[Stored data entries]
^^^^

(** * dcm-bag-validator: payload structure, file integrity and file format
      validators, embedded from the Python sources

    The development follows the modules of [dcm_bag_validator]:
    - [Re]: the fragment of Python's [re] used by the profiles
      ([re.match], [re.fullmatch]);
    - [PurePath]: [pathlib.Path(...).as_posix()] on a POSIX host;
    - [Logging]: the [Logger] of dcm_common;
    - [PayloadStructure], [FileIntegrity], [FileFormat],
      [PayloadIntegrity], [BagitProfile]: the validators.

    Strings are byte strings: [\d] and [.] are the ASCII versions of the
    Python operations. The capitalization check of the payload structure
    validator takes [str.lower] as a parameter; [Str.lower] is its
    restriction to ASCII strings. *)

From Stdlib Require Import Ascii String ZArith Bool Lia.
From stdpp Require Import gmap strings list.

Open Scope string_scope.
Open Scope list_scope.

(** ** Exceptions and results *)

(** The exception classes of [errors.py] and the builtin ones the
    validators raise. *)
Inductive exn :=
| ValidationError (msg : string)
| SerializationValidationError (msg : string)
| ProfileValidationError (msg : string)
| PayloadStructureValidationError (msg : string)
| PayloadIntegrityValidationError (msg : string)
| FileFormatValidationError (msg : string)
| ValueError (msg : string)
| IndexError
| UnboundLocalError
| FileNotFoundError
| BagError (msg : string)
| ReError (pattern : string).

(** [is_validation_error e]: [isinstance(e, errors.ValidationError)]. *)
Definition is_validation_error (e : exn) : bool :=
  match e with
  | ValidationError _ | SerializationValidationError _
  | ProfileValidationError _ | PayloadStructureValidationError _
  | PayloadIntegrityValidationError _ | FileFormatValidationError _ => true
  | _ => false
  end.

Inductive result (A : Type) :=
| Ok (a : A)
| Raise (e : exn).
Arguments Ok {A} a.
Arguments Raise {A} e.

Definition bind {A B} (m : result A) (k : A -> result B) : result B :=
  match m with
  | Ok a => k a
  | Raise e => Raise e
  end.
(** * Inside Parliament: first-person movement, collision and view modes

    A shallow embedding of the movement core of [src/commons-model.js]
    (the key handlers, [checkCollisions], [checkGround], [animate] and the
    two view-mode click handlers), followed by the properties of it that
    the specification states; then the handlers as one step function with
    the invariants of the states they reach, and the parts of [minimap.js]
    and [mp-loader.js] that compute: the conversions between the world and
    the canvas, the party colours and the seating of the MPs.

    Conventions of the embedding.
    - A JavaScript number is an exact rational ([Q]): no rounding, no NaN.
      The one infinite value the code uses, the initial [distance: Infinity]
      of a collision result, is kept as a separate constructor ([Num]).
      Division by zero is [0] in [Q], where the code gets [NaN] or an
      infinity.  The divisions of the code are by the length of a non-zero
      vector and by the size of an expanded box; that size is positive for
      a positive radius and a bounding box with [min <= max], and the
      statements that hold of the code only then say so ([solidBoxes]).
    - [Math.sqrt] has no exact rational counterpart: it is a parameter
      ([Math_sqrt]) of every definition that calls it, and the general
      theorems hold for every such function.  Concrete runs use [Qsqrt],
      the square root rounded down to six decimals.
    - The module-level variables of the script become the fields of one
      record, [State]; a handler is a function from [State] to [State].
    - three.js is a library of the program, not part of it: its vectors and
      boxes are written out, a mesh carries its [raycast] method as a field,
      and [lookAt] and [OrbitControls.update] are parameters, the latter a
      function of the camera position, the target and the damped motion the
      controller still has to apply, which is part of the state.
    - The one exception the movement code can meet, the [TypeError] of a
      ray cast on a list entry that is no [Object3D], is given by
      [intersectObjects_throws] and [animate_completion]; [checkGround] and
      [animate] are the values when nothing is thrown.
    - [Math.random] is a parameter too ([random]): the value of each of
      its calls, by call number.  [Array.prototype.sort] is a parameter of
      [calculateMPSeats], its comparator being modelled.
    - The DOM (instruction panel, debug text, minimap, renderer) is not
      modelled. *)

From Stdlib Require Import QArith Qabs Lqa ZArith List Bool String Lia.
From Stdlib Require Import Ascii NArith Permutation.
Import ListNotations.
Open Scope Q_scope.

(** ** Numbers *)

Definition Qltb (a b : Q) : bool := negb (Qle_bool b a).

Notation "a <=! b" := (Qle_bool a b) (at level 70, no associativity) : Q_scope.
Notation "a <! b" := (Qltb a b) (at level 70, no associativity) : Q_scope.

^^^^

The required answer is the run of lines above, starting at the line with "- [PurePath]: [pathlib.Path(...).as_posix()]" and ending at the line with "(** ** Exceptions and results *)", reproduced exactly with both ends.

    - [PurePath]: [pathlib.Path(...).as_posix()] on a POSIX host;
    - [Logging]: the [Logger] of dcm_common;
    - [PayloadStructure], [FileIntegrity], [FileFormat],
      [PayloadIntegrity], [BagitProfile]: the validators.

    Strings are byte strings: [\d] and [.] are the ASCII versions of the
    Python operations. The capitalization check of the payload structure
    validator takes [str.lower] as a parameter; [Str.lower] is its
    restriction to ASCII strings. *)

From Stdlib Require Import Ascii String ZArith Bool Lia.
From stdpp Require Import gmap strings list.

Open Scope string_scope.
Open Scope list_scope.

(** ** Exceptions and results *)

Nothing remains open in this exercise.